§ Assignment
Your answer should be the exact lines of the records, starting with the one containing "WalkDir (pre ++" and running to the end.

Records from a data collection:
★ ★ ★ ★ ★

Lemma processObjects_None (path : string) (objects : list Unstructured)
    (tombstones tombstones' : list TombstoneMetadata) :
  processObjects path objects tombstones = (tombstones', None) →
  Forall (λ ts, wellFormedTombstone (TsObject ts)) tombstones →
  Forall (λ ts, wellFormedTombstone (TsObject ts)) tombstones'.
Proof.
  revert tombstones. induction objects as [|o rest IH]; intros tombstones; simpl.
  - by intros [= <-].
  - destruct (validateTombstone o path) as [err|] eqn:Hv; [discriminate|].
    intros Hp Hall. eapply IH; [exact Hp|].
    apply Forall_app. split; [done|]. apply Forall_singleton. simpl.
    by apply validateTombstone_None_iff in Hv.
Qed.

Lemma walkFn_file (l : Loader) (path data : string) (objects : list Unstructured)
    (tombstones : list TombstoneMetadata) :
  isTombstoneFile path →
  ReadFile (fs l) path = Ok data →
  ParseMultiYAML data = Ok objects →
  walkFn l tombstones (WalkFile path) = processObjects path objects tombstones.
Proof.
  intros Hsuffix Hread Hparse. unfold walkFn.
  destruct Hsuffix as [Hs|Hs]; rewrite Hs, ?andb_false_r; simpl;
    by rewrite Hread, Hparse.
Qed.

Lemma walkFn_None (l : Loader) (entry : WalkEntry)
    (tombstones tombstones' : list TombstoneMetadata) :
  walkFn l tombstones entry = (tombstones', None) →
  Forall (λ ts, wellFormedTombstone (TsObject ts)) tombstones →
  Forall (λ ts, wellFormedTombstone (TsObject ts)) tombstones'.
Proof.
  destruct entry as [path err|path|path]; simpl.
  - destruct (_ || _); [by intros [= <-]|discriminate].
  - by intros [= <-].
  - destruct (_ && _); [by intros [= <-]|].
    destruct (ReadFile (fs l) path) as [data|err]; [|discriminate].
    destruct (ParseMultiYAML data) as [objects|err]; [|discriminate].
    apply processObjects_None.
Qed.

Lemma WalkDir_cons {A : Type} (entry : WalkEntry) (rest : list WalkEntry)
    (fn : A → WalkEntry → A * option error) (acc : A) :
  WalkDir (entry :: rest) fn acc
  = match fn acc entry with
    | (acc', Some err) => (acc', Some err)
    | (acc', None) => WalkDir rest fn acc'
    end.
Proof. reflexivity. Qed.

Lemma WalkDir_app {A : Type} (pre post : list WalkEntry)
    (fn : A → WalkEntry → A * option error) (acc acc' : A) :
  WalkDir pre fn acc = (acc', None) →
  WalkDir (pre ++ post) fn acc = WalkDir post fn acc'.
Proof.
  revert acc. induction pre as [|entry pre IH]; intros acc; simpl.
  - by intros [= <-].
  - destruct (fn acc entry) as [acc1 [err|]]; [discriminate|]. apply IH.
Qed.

★ ★ ★ ★ ★

§ Result of the task
  WalkDir (pre ++ post) fn acc = WalkDir post fn acc'.
Proof.
  revert acc. induction pre as [|entry pre IH]; intros acc; simpl.
  - by intros [= <-].
  - destruct (fn acc entry) as [acc1 [err|]]; [discriminate|]. apply IH.
Qed.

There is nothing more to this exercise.